### Saved entries
╭──

(** * DDPG / MADDPG learning engine of Markov-Pilot

    A shallow embedding of [gym_jsbsim/learn/ddpg_torch_eee.py]: the
    Ornstein-Uhlenbeck noise process, the replay buffer, the actor and critic
    networks, the single- and multi-agent agents with their [learn] steps,
    the soft target update and the checkpoint functions.

    Modelling conventions.
    - numpy and torch floating-point numbers are idealised as real numbers
      ([R]); rounding, infinities and NaN are outside the model.
    - a 1-D array is a [list R]; a 2-D tensor is a [Mat] (a column count and
      a list of rows), so that a tensor without rows still has a width.
      Observation and action shapes are 1-tuples [(d,)], given by [d].
    - Python exceptions are values of [PyError]; a function that can raise
      returns a [Res].  Mutated objects are threaded explicitly; the agents
      reachable from [agents_list] live in a heap (a map from addresses to
      agents), so that [self] and [agents_list[own_idx].agent] may alias.
    - the global numpy / torch random generators are an explicit [RNG].
    - autograd and the Adam optimizer are library code: they are parameters
      of the section that defines the agents.
    - the module is taken as loaded: the annotations [List[Tuple]] of
      [Agent_Multi.__init__], whose names the module never imports, are
      not evaluated. *)

From Stdlib Require Import Reals Lra Lia Psatz List Bool String Arith.
From stdpp Require Import base list.
Import ListNotations.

╰──

### The problem
The full set of records should be duplicated exactly.

### Worked solution
(** * DDPG / MADDPG learning engine of Markov-Pilot

    A shallow embedding of [gym_jsbsim/learn/ddpg_torch_eee.py]: the
    Ornstein-Uhlenbeck noise process, the replay buffer, the actor and critic
    networks, the single- and multi-agent agents with their [learn] steps,
    the soft target update and the checkpoint functions.

    Modelling conventions.
    - numpy and torch floating-point numbers are idealised as real numbers
      ([R]); rounding, infinities and NaN are outside the model.
    - a 1-D array is a [list R]; a 2-D tensor is a [Mat] (a column count and
      a list of rows), so that a tensor without rows still has a width.
      Observation and action shapes are 1-tuples [(d,)], given by [d].
    - Python exceptions are values of [PyError]; a function that can raise
      returns a [Res].  Mutated objects are threaded explicitly; the agents
      reachable from [agents_list] live in a heap (a map from addresses to
      agents), so that [self] and [agents_list[own_idx].agent] may alias.
    - the global numpy / torch random generators are an explicit [RNG].
    - autograd and the Adam optimizer are library code: they are parameters
      of the section that defines the agents.
    - the module is taken as loaded: the annotations [List[Tuple]] of
      [Agent_Multi.__init__], whose names the module never imports, are
      not evaluated. *)

From Stdlib Require Import Reals Lra Lia Psatz List Bool String Arith.
From stdpp Require Import base list.
Import ListNotations.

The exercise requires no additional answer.